• _EXERCISE_
From the data that follows, print exactly the lines starting at the one containing "q => Some q" and ending at the one containing "k (f r) a rl"; include both of them and nothing more.

Saved data entries:
^^^^^^^^

Lemma terminal_rule_dense self rule fsa :
  match _featurize_terminal_rule (with_dense_word_emb_features true self) rule fsa ∅,
        _featurize_terminal_rule (with_dense_word_emb_features false self) rule fsa ∅
  with
  | Ok m_on, Ok m_off => ∀ k, emb_key k = false → m_off !! k = m_on !! k
  | Raise e_on, Raise e_off => e_on = e_off
  | Raise e_on, Ok _ => e_on = IndexError
  | Ok _, Raise _ => False
  end.
Proof.
  unfold _featurize_terminal_rule. simpl.
  destruct (unpack3 (obj (lhs rule))) as [[[lhs_symbol lhs_start] lhs_end]|e];
    [simpl|done].
  destruct (getitem (rhs rule) 0) as [r0|e]; [simpl|done].
  destruct (unpack3 (obj r0)) as [[[rhs_symbol rhs_start] rhs_end]|e];
    [simpl|done].
  destruct (py_eq lhs_symbol (VSym (Nonterminal "D"))).
  { destruct (get_source_word fsa lhs_start lhs_end) as [src_word|e];
      [simpl|done].
    destruct (emit_dims _ _ _ _) as [m_on|e] eqn:Hrun.
    - intros k Hk. symmetry. apply (emit_dims_lookup_ne _ _ _ _ _ _ Hrun).
      key_ne_by Hk.
    - apply foldM_dims_raise_inv in Hrun as [i Hi].
      unfold getitem in Hi. destruct (_ !! i); congruence. }
  destruct (py_eq lhs_symbol (VSym (Nonterminal "I"))).
  { destruct (get_target_word rhs_symbol) as [tgt_word|e]; [simpl|done].
    destruct (emit_dims _ _ _ _) as [m_on|e] eqn:Hrun.
    - intros k Hk. symmetry. apply (emit_dims_lookup_ne _ _ _ _ _ _ Hrun).
      key_ne_by Hk.
    - apply foldM_dims_raise_inv in Hrun as [i Hi].
      unfold getitem in Hi. destruct (_ !! i); congruence. }
  destruct (py_eq lhs_symbol (VSym (Nonterminal "T"))); [|done].
  destruct (get_source_word fsa lhs_start lhs_end) as [src_word|e];
    [simpl|done].
  destruct (get_target_word rhs_symbol) as [tgt_word|e]; [simpl|done].
  destruct (emit_dims _ _ _ _) as [m_on|e] eqn:Hrun.
  - intros k Hk. symmetry. apply (emit_dims_lookup_ne _ _ _ _ _ _ Hrun).
    key_ne_by Hk.
  - apply foldM_dims_raise_inv in Hrun as [i Hi].
    unfold getitem in Hi.
    destruct (get (embeddings_ch self) src_word !! i); simpl in Hi;
      [|congruence].
    destruct (get (embeddings_en self) tgt_word !! i); simpl in Hi;
      [done|congruence].
Qed.

(** X12. For every rule, enabling [dense_word_emb_features] changes the
    outcome of the disabled featurizer in two ways only: it adds or overwrites
    names that begin with [del:emb:dim-], [ins:emb:dim-] or [trans:emb:dim-],
    all other names keeping their value, or it raises [IndexError] where the
    disabled featurizer returns.  An exception of the disabled featurizer is
    the exception of the enabled one. *)
Theorem dense_word_emb_features_disabled self edge fsa :
  match _featurize_edge (with_dense_word_emb_features true self) edge fsa,
        _featurize_edge (with_dense_word_emb_features false self) edge fsa with
  | Ok m_on, Ok m_off => ∀ k, emb_key k = false → m_off !! k = m_on !! k
  | Raise e_on, Raise e_off => e_on = e_off
  | Raise e_on, Ok _ => e_on = IndexError
  | Ok _, Raise _ => False
  end.
Proof.
  unfold _featurize_edge.
  destruct (decide (length (rhs edge) = 2%nat)) as [Hlen|Hlen].
  { change (_featurize_binary_rule (with_dense_word_emb_features true self))
      with (_featurize_binary_rule self).
    change (_featurize_binary_rule (with_dense_word_emb_features false self))
      with (_featurize_binary_rule self).
    by destruct (_featurize_binary_rule self edge fsa ∅). }
  destruct (getitem (rhs edge) 0) as [r0|e]; [simpl|done].
  destruct (is_terminal r0); [apply terminal_rule_dense|].
  by destruct (_ ≫= _).
Qed.

(** X20. With [sparse_word_features] disabled, [word_class_features] has no
    effect on a rule that is not binary: the word class features of terminal
    rules are written only when both options are enabled. *)
Theorem word_class_needs_sparse self edge fsa :
  sparse_word_features self = false →
  length (rhs edge) ≠ 2%nat →
  _featurize_edge (with_word_class_features true self) edge fsa
  = _featurize_edge (with_word_class_features false self) edge fsa.
Proof.
  intros Hsparse Hlen. unfold _featurize_edge.
  rewrite !decide_False by done.
  destruct (getitem (rhs edge) 0) as [r0|e]; simpl; [|done].
  destruct (is_terminal r0); [|done].
  unfold _featurize_terminal_rule. simpl. by rewrite !Hsparse.
Qed.

(** X13. The features of a binary rule do not depend on
    [dense_word_emb_features] nor on [sparse_word_features]: the phrase
    vectors and the skip-grams of the words are emitted whatever these
    options are. *)
Theorem binary_rule_ignores_dense_and_sparse self dense sparse items l fsa :
  length items = 2%nat →
  _featurize_edge
    (with_dense_word_emb_features dense (with_sparse_word_features sparse self))
    {| lhs := l; rhs := items |} fsa
  = _featurize_edge self {| lhs := l; rhs := items |} fsa.
Proof.
  intros Hlen. unfold _featurize_edge. simpl.
  destruct (decide (length items = 2%nat)); [reflexivity|done].
Qed.

(** ** Forests and derivations *)

Lemma forest_loop_is_Ok self fsa : ∀ Dx features,
  Forall (λ edge, is_Ok (_featurize_edge self edge fsa)) Dx →
  is_Ok (foldM (add_edge self fsa) features Dx).
Proof.
  induction Dx as [|edge Dx IH]; intros features Hall; [by eexists|].
  apply Forall_cons in Hall as [[fmap Hedge] Hall].
  cbn [foldM]. unfold add_edge. rewrite Hedge. simpl. exact (IH _ Hall).
Qed.

Lemma forest_loop_raise self fsa e edge post : ∀ pre features,
  Forall (λ edge, is_Ok (_featurize_edge self edge fsa)) pre →
  _featurize_edge self edge fsa = Raise e →
  foldM (add_edge self fsa) features (pre ++ edge :: post) = Raise e.
Proof.
  induction pre as [|edge' pre IH]; intros features Hall Hedge.
  - cbn [app foldM]. unfold add_edge. by rewrite Hedge.
  - apply Forall_cons in Hall as [[fmap Hedge'] Hall].
    cbn [app foldM]. unfold add_edge. rewrite Hedge'. simpl.
    exact (IH _ Hall Hedge).
Qed.

(** X14. A batch of one tuple with a best derivation is featurized exactly as
    [featurize_parse_trees] featurizes its forest, its derivation and its
    source sentence. *)
Theorem single_tuple_batch self Dx d source target :
  featurize_parse_trees_batch self [(Dx, Some d, source, target)]
  = featurize_parse_trees self Dx (Some d) source.
Proof.
  unfold featurize_parse_trees_batch, featurize_parse_trees. simpl.
  destruct (foldM _ Features_new Dx) as [features|e]; simpl; [|done].
  destruct (last (_rules d)) as [r|]; simpl; [|done].
  by destruct (add_edge self (make_fsa source) features r).
Qed.
(** * TRIPLE V:RusT3 drum engine: a shallow embedding of
      [src/services/drumEngine.ts] and the properties of its synthesis
      and effects-chain code.

    Numbers.  A JavaScript [number] is modelled as a real number ([R]):
    the arithmetic of the engine ([+], [*], [/], [Math.tanh], [Math.pow],
    [Math.ceil]) is the arithmetic of the reals, and the rounding of
    IEEE doubles and of [Float32Array] cells is not modelled.  Rounding
    moves a cell of the waveshaper table that is close to a bound of the
    table onto that bound, and makes neighbouring cells equal where the
    curve is flat: the bounds and the order of the table are stated with
    [<=].

    Web Audio.  The platform objects the engine drives (the audio context,
    its nodes, their [AudioParam]s and the connections between them) are
    modelled as an explicit store: a node reference is an index into the
    list of nodes of the context, so that two fields holding the same node
    alias the same cell.  Every method of the class is a state transformer
    over that store.  What the platform later renders from the store is
    outside the source and is not modelled.  Neither is the validation the
    platform makes of the values it is handed: the store records every call
    the code issues, whether the platform accepts it or not, so every
    method is a total function of the state.  The Web Audio API rejects a
    negative time, and an exponential ramp whose target is 0, with a
    RangeError that ends the method there; what the store shows after such
    a call is what the code goes on to do when the call is accepted.  What
    a whole trigger builds is therefore stated for a trigger time that is
    not negative and, where a ramp target comes from the configuration,
    for configurations that keep every such target away from 0. *)

From Stdlib Require Import Reals Lra Lia ZArith List.
From stdpp Require Import base list.

Open Scope R_scope.

(* ====================================================================== *)
(** ** Loops *)

(** [for (let i = start; i < start + n; i++) s = body(i, s)]: the counted
    loop of the source, with the loop-carried state made explicit. *)
Fixpoint for_range {S : Type} (n start : nat) (body : nat -> S -> S) (s : S) : S :=
  match n with
  | O => s
  | Datatypes.S n' => for_range n' (Datatypes.S start) body (body start s)
  end.

(* ====================================================================== *)
(** ** Waveshaper curve ([makeRatCurve]) *)

(** [const samples = 44100]. *)
Definition samples : Z := 44100.

(** [new Float32Array(n)]: [n] cells, all zero.  A cell holds a real
    number: the rounding of a stored number to single precision is not
    modelled. *)
Definition Float32Array_new (n : nat) : list R := replicate n 0.

(** The table input at index [i]: [(i * 2) / samples - 1]. *)
Definition curve_x (i : nat) : R := (INR i * 2) / IZR samples - 1.

(** One iteration of the loop of [makeRatCurve]. *)
Definition makeRatCurve_body (k : R) (i : nat) (curve : list R) : list R :=
  let x := curve_x i in
  if Rge_dec x 0
  then <[ i := tanh (x * k * 1.2) * 0.9 ]> curve
  else <[ i := tanh (x * k * 0.8) ]> curve.

Definition makeRatCurve (amount : R) : list R :=
  let curve := Float32Array_new (Z.to_nat samples) in
  let k := amount * 50 + 1 in
  for_range (Z.to_nat samples) 0 (makeRatCurve_body k) curve.

(** The transfer function the table samples, as a function of the input. *)
Definition rat_shape (k x : R) : R :=
  if Rge_dec x 0 then tanh (x * k * 1.2) * 0.9 else tanh (x * k * 0.8).


(* ====================================================================== *)
(** ** The Web Audio store *)

(** A reference to a node: its index in the node list of the context. *)
Abbreviation NodeRef := nat.

(** The automation calls of an [AudioParam], in the order they are made. *)
Inductive AutomationEvent : Type :=
| SetValueAtTime (v time : R)
| LinearRampToValueAtTime (v endTime : R)
| ExponentialRampToValueAtTime (v endTime : R)
| SetTargetAtTime (target startTime timeConstant : R).

(** An [AudioParam]: the value set by assignment to [.value] and the
    automation events scheduled on it. *)
Record AudioParam : Type := mkParam {
  value : R;
  events : list AutomationEvent
}.

Inductive OscillatorType : Type := sine | square | sawtooth | triangle.
Inductive BiquadFilterType : Type := lowpass | highpass | bandpass.
Inductive OverSampleType : Type := oversample_none | oversample_2x | oversample_4x.

(** An [AudioBuffer] with its single channel. *)
Record AudioBuffer : Type := mkBuffer {
  numberOfChannels : nat;
  buffer_length : Z;
  buffer_sampleRate : R;
  channelData : list R
}.

(** The node kinds the engine creates, each with the attributes and
    parameters the engine touches. *)
Inductive AudioNode : Type :=
| GainNode (gain_p : AudioParam)
| OscillatorNode (type : OscillatorType) (frequency_p detune_p : AudioParam)
                 (startTime stopTime : option R)
| BiquadFilterNode (type : BiquadFilterType) (frequency_p Q_p : AudioParam)
| AudioBufferSourceNode (buffer : option AudioBuffer) (loop : bool)
                        (startTime stopTime : option R)
| WaveShaperNode (curve : option (list R)) (oversample : OverSampleType)
| DynamicsCompressorNode (threshold_p knee_p ratio_p attack_p release_p : AudioParam)
| AudioDestinationNode.

(** The names of the parameters of the nodes above. *)
Inductive ParamName : Type :=
| gain | frequency | detune | Q | threshold | knee | ratio | attack | release.

(** The audio context: its clock, its sample rate, the nodes created in it
    and the connections made between them.  The number of [Math.random()]
    draws made so far is kept with it. *)
Record AudioContext : Type := mkContext {
  currentTime : R;
  sampleRate : R;
  nodes : list AudioNode;
  connections : list (NodeRef * NodeRef);
  randomDraws : nat
}.

(* ---------------------------------------------------------------------- *)
(** *** Parameters *)

(** [param.value = v]. *)
Definition assign_value (v : R) (p : AudioParam) : AudioParam :=
  {| value := v; events := events p |}.

(** Any of the scheduling methods: the event is appended to the timeline. *)
Definition schedule (ev : AutomationEvent) (p : AudioParam) : AudioParam :=
  {| value := value p; events := events p ++ [ev] |}.

(** The parameter [name] of a node, when the node has it. *)
Definition getParam (name : ParamName) (n : AudioNode) : option AudioParam :=
  match name, n with
  | gain, GainNode g => Some g
  | frequency, OscillatorNode _ f _ _ _ => Some f
  | detune, OscillatorNode _ _ d _ _ => Some d
  | frequency, BiquadFilterNode _ f _ => Some f
  | Q, BiquadFilterNode _ _ q => Some q
  | threshold, DynamicsCompressorNode t _ _ _ _ => Some t
  | knee, DynamicsCompressorNode _ k _ _ _ => Some k
  | ratio, DynamicsCompressorNode _ _ r _ _ => Some r
  | attack, DynamicsCompressorNode _ _ _ a _ => Some a
  | release, DynamicsCompressorNode _ _ _ _ r => Some r
  | _, _ => None
  end.

(** Apply [f] to the parameter [name] of a node. *)
Definition alterParam (name : ParamName) (f : AudioParam -> AudioParam)
    (n : AudioNode) : AudioNode :=
  match name, n with
  | gain, GainNode g => GainNode (f g)
  | frequency, OscillatorNode ty fr d s e => OscillatorNode ty (f fr) d s e
  | detune, OscillatorNode ty fr d s e => OscillatorNode ty fr (f d) s e
  | frequency, BiquadFilterNode ty fr q => BiquadFilterNode ty (f fr) q
  | Q, BiquadFilterNode ty fr q => BiquadFilterNode ty fr (f q)
  | threshold, DynamicsCompressorNode t k r a rl => DynamicsCompressorNode (f t) k r a rl
  | knee, DynamicsCompressorNode t k r a rl => DynamicsCompressorNode t (f k) r a rl
  | ratio, DynamicsCompressorNode t k r a rl => DynamicsCompressorNode t k (f r) a rl
  | attack, DynamicsCompressorNode t k r a rl => DynamicsCompressorNode t k r (f a) rl
  | release, DynamicsCompressorNode t k r a rl => DynamicsCompressorNode t k r a (f rl)
  | _, _ => n
  end.

(** [osc.type = ty]. *)
Definition assign_oscillator_type (ty : OscillatorType) (n : AudioNode) : AudioNode :=
  match n with
  | OscillatorNode _ fr d s e => OscillatorNode ty fr d s e
  | _ => n
  end.

(** [filter.type = ty]. *)
Definition assign_filter_type (ty : BiquadFilterType) (n : AudioNode) : AudioNode :=
  match n with
  | BiquadFilterNode _ fr q => BiquadFilterNode ty fr q
  | _ => n
  end.

(** [src.buffer = b]. *)
Definition assign_buffer (b : AudioBuffer) (n : AudioNode) : AudioNode :=
  match n with
  | AudioBufferSourceNode _ l s e => AudioBufferSourceNode (Some b) l s e
  | _ => n
  end.

(** [shaper.curve = c]. *)
Definition assign_curve (c : list R) (n : AudioNode) : AudioNode :=
  match n with
  | WaveShaperNode _ o => WaveShaperNode (Some c) o
  | _ => n
  end.

(** [shaper.oversample = o]. *)
Definition assign_oversample (o : OverSampleType) (n : AudioNode) : AudioNode :=
  match n with
  | WaveShaperNode c _ => WaveShaperNode c o
  | _ => n
  end.

(** [src.start(t)] on an oscillator or a buffer source. *)
Definition schedule_start (t : R) (n : AudioNode) : AudioNode :=
  match n with
  | OscillatorNode ty fr d _ e => OscillatorNode ty fr d (Some t) e
  | AudioBufferSourceNode b l _ e => AudioBufferSourceNode b l (Some t) e
  | _ => n
  end.

(** [src.stop(t)] on an oscillator or a buffer source. *)
Definition schedule_stop (t : R) (n : AudioNode) : AudioNode :=
  match n with
  | OscillatorNode ty fr d s _ => OscillatorNode ty fr d s (Some t)
  | AudioBufferSourceNode b l s _ => AudioBufferSourceNode b l s (Some t)
  | _ => n
  end.

(* ====================================================================== *)
(** ** Types of the engine *)

Inductive DrumType : Type := KICK | SNARE | HAT | CLAP.

Module DrumVoiceConfig.
Record t : Type := mk {
  volume : R;      (* 0-1 *)
  tune : R;        (* 0-1 *)
  decay : R;       (* 0-1 *)
  tone : R;        (* 0-1 *)
  velocity : R     (* 0-127 *)
}.
End DrumVoiceConfig.

Module RatConfig.
Record t : Type := mk {
  distortion : R;  (* 0-1 *)
  filter : R;      (* 0-1 *)
  volume : R       (* 0-1 *)
}.
End RatConfig.

(** [Partial<RatConfig>]: each key is present or absent. *)
Module PartialRatConfig.
Record t : Type := mk {
  distortion : option R;
  filter : option R;
  volume : option R
}.
(** The empty partial, [{}]. *)
Definition empty : t := mk None None None.
End PartialRatConfig.

(** [Object.assign(target, source)] on a [RatConfig]: the keys present in
    the source overwrite those of the target. *)
Definition Object_assign (target : RatConfig.t) (source : PartialRatConfig.t) : RatConfig.t :=
  {| RatConfig.distortion :=
       default (RatConfig.distortion target) (PartialRatConfig.distortion source);
     RatConfig.filter :=
       default (RatConfig.filter target) (PartialRatConfig.filter source);
     RatConfig.volume :=
       default (RatConfig.volume target) (PartialRatConfig.volume source) |}.

(** The fields of the class [DrumEngine]. *)
Record DrumEngine : Type := mkEngine {
  ctx : AudioContext;
  outputNode : NodeRef;
  ratInput : NodeRef;
  ratPreGain : NodeRef;
  ratWaveshaper : NodeRef;
  ratFilter : NodeRef;
  ratPostGain : NodeRef;
  compressor : NodeRef;
  kickModEnabled : bool;
  ratConfig : RatConfig.t
}.

Definition with_ctx (f : AudioContext -> AudioContext) (e : DrumEngine) : DrumEngine :=
  mkEngine (f (ctx e)) (outputNode e) (ratInput e) (ratPreGain e) (ratWaveshaper e)
           (ratFilter e) (ratPostGain e) (compressor e) (kickModEnabled e) (ratConfig e).

Definition with_nodes (f : list AudioNode -> list AudioNode) (c : AudioContext) : AudioContext :=
  mkContext (currentTime c) (sampleRate c) (f (nodes c)) (connections c) (randomDraws c).

Definition with_connections (f : list (NodeRef * NodeRef) -> list (NodeRef * NodeRef))
    (c : AudioContext) : AudioContext :=
  mkContext (currentTime c) (sampleRate c) (nodes c) (f (connections c)) (randomDraws c).

Definition with_randomDraws (f : nat -> nat) (c : AudioContext) : AudioContext :=
  mkContext (currentTime c) (sampleRate c) (nodes c) (connections c) (f (randomDraws c)).

(* ====================================================================== *)
(** ** The monad of the methods: state passing over the engine *)

Definition M (A : Type) : Type := DrumEngine -> A * DrumEngine.

Definition ret {A : Type} (a : A) : M A := fun e => (a, e).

^^^^^^^^

• _ANSWER BOX_
  | Q, BiquadFilterNode _ _ q => Some q
  | threshold, DynamicsCompressorNode t _ _ _ _ => Some t
  | knee, DynamicsCompressorNode _ k _ _ _ => Some k
  | ratio, DynamicsCompressorNode _ _ r _ _ => Some r
  | attack, DynamicsCompressorNode _ _ _ a _ => Some a
  | release, DynamicsCompressorNode _ _ _ _ r => Some r
  | _, _ => None
  end.

(** Apply [f] to the parameter [name] of a node. *)
Definition alterParam (name : ParamName) (f : AudioParam -> AudioParam)
    (n : AudioNode) : AudioNode :=
  match name, n with
  | gain, GainNode g => GainNode (f g)
  | frequency, OscillatorNode ty fr d s e => OscillatorNode ty (f fr) d s e
  | detune, OscillatorNode ty fr d s e => OscillatorNode ty fr (f d) s e
  | frequency, BiquadFilterNode ty fr q => BiquadFilterNode ty (f fr) q
  | Q, BiquadFilterNode ty fr q => BiquadFilterNode ty fr (f q)
  | threshold, DynamicsCompressorNode t k r a rl => DynamicsCompressorNode (f t) k r a rl
  | knee, DynamicsCompressorNode t k r a rl => DynamicsCompressorNode t (f k) r a rl
  | ratio, DynamicsCompressorNode t k r a rl => DynamicsCompressorNode t k (f r) a rl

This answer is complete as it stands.